In the listing below, print exactly the lines between the line holding "destruct (bk_procs s !! pid) eqn:E;" and the line holding "length (bk_procs s')", inclusive, and no more.

**Available records:**
■ ■ ■ ■ ■ ■ ■

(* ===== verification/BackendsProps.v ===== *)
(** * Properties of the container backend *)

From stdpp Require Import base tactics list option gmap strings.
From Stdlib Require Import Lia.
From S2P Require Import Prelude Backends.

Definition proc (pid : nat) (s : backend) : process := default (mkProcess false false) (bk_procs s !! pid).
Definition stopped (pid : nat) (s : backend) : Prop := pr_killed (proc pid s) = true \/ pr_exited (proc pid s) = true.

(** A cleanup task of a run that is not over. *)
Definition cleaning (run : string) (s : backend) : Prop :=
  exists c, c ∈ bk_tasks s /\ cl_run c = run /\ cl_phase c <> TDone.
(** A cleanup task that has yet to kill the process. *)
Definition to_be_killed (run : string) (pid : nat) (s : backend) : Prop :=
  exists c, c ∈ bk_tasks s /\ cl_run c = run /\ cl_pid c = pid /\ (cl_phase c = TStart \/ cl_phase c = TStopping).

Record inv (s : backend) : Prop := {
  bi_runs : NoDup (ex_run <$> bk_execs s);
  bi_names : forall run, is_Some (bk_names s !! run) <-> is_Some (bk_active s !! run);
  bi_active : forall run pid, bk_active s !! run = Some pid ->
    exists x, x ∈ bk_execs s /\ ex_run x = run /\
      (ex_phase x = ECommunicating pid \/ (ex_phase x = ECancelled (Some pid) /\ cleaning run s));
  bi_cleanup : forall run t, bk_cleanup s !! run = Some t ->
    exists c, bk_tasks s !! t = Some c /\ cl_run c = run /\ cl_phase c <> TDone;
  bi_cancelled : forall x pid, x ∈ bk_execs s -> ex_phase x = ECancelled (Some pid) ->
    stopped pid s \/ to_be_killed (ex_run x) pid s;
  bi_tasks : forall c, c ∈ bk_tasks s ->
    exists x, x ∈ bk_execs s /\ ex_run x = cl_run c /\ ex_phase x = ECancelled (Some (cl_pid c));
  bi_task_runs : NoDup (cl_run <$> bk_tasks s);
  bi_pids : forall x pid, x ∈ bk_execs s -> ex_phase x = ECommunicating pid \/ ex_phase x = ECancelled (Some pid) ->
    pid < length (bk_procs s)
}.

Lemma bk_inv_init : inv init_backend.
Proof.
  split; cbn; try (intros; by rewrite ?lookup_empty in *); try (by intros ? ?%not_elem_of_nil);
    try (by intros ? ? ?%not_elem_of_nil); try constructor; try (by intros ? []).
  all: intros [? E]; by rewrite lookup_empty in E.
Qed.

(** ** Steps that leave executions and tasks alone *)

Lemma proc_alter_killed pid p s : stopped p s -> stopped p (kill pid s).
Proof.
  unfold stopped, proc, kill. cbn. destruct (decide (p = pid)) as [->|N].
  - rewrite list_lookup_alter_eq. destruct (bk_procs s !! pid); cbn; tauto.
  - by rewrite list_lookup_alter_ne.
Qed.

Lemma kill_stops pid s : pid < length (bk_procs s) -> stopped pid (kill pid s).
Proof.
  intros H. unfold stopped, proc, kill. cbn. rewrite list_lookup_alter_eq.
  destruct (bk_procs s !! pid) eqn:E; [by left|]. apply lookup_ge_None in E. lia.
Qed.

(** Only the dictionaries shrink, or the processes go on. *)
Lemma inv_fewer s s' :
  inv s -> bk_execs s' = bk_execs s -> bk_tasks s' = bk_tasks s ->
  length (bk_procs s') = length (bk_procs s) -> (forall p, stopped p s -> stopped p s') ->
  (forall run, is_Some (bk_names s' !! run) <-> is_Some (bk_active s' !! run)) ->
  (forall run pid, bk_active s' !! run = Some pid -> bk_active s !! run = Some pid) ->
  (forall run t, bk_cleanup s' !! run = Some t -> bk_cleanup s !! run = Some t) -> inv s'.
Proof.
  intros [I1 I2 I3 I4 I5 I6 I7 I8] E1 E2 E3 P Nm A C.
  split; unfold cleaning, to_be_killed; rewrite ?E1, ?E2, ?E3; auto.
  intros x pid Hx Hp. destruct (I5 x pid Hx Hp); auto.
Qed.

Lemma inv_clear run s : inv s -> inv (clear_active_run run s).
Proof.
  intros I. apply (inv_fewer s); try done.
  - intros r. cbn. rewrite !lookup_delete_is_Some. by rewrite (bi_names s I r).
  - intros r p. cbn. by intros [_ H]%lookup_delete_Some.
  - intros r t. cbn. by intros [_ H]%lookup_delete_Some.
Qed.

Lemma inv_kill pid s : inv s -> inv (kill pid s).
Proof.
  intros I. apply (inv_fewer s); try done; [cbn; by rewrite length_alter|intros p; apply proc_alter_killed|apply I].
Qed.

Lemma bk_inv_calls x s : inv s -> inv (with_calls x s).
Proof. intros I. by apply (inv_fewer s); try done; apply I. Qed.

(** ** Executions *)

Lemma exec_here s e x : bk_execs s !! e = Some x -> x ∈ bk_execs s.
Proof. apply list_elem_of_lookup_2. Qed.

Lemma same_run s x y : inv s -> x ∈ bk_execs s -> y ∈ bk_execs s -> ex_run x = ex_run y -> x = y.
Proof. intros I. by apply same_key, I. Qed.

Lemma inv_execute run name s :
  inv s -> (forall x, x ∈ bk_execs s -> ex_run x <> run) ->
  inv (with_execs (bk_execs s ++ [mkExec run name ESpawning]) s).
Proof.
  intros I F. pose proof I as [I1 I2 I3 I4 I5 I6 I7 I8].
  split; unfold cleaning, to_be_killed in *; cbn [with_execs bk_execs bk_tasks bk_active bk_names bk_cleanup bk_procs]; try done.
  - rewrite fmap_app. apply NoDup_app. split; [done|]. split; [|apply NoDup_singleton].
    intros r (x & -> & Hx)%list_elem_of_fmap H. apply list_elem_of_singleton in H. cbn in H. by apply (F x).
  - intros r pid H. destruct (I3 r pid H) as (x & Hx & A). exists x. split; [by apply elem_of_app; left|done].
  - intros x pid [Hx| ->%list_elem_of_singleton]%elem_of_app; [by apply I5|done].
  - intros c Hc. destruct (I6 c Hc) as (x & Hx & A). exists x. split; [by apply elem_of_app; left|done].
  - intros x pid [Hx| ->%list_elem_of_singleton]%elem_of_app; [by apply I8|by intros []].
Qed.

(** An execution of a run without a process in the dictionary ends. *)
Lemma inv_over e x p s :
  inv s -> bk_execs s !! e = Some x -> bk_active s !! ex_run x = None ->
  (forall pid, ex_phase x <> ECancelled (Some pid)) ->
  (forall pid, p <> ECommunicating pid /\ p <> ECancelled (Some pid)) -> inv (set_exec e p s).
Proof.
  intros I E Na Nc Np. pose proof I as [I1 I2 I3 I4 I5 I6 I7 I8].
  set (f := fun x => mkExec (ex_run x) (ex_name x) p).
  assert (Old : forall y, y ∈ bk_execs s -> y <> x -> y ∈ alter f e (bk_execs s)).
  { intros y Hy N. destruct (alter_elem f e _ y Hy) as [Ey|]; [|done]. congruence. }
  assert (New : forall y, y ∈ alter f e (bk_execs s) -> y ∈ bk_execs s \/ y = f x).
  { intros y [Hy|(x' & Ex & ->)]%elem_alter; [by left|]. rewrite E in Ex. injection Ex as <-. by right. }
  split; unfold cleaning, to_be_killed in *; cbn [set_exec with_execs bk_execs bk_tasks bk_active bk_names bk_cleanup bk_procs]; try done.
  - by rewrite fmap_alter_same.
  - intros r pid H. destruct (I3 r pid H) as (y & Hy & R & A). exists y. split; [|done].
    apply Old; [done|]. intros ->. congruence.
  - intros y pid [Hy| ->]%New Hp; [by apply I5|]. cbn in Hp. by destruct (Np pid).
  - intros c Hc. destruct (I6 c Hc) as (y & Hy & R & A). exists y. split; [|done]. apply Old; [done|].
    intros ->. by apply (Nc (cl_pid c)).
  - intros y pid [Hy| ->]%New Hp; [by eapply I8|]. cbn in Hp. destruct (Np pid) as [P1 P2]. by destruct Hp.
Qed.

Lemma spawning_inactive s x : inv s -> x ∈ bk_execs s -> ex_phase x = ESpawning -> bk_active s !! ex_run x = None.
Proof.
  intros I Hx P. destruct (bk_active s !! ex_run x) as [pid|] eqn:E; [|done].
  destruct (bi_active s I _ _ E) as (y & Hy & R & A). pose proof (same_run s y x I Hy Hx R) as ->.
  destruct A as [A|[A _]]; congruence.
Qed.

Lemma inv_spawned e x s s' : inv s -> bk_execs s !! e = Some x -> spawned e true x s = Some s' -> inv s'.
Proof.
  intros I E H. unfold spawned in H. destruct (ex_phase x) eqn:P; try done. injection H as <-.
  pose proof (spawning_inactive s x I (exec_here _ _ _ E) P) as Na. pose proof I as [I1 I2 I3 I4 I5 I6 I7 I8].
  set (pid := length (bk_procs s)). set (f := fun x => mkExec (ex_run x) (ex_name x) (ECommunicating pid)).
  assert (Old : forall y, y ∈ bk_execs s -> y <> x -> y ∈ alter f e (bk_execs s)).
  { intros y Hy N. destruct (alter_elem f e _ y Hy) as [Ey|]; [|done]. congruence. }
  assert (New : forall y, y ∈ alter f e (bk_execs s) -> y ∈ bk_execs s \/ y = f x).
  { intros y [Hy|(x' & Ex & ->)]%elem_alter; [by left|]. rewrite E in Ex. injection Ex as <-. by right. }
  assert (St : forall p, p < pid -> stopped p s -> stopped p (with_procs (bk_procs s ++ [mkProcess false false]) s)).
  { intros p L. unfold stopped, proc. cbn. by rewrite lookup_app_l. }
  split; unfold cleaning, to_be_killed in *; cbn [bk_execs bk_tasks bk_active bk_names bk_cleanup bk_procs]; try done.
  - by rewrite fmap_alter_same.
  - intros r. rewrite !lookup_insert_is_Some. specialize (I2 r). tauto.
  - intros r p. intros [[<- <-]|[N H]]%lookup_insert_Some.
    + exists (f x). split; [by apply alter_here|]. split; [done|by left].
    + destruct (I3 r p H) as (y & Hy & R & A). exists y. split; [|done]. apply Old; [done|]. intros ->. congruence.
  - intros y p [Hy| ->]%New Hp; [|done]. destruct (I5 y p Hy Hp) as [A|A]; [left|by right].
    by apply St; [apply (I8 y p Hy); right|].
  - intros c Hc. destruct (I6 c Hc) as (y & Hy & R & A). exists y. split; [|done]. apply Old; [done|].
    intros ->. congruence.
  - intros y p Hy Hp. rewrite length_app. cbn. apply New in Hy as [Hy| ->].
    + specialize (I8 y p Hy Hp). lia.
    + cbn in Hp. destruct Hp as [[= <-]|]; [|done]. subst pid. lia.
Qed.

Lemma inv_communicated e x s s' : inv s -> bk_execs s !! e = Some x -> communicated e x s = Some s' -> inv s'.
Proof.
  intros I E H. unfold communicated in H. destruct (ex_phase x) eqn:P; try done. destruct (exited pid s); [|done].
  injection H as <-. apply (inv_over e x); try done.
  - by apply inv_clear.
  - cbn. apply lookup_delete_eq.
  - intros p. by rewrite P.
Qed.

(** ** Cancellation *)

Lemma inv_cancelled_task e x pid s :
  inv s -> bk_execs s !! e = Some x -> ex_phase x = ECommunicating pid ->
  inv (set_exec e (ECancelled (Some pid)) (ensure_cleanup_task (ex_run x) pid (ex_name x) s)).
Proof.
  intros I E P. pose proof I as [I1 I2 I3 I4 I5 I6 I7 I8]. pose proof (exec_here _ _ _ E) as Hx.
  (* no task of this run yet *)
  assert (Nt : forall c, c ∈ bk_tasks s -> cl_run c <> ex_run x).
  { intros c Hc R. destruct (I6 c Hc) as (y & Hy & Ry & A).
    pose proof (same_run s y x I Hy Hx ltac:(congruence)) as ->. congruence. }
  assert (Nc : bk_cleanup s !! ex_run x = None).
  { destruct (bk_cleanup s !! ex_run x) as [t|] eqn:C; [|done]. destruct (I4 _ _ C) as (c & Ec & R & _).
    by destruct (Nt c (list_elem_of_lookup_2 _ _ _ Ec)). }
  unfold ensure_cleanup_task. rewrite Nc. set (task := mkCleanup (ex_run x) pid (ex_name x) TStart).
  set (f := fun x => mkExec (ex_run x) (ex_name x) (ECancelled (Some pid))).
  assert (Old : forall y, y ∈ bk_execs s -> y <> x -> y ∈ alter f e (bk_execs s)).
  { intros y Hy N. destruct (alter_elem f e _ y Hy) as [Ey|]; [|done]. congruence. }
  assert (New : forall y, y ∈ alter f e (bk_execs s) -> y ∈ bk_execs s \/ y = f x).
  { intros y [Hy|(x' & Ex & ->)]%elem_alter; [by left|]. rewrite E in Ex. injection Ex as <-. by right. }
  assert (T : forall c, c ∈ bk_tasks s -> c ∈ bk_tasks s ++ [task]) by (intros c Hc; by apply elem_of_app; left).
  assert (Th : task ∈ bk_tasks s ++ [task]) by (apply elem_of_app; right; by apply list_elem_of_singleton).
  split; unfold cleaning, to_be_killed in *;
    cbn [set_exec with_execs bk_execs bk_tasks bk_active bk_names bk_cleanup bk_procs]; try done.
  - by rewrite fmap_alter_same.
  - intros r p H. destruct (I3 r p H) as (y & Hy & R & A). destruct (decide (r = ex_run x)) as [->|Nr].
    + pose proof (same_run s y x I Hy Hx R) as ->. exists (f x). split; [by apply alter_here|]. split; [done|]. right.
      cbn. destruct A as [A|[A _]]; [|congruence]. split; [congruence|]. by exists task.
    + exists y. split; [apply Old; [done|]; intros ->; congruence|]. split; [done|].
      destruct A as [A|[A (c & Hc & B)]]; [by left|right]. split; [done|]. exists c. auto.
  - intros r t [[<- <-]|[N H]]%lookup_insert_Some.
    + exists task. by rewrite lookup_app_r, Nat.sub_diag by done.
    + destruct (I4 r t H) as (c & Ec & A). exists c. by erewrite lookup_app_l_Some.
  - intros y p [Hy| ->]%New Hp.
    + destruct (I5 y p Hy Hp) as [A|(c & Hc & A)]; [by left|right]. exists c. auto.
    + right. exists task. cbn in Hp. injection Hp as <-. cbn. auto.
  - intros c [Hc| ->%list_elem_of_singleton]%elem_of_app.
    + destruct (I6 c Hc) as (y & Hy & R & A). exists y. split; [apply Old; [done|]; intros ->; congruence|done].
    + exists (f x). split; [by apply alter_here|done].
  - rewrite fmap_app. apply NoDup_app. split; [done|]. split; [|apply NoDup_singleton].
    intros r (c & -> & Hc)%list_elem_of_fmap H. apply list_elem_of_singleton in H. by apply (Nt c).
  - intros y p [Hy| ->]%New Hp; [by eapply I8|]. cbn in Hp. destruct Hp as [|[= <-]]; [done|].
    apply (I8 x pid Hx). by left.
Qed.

■ ■ ■ ■ ■ ■ ■

**Response area:**
  destruct (bk_procs s !! pid) eqn:E; [by left|]. apply lookup_ge_None in E. lia.
Qed.

(** Only the dictionaries shrink, or the processes go on. *)
Lemma inv_fewer s s' :
  inv s -> bk_execs s' = bk_execs s -> bk_tasks s' = bk_tasks s ->
  length (bk_procs s') = length (bk_procs s) -> (forall p, stopped p s -> stopped p s') ->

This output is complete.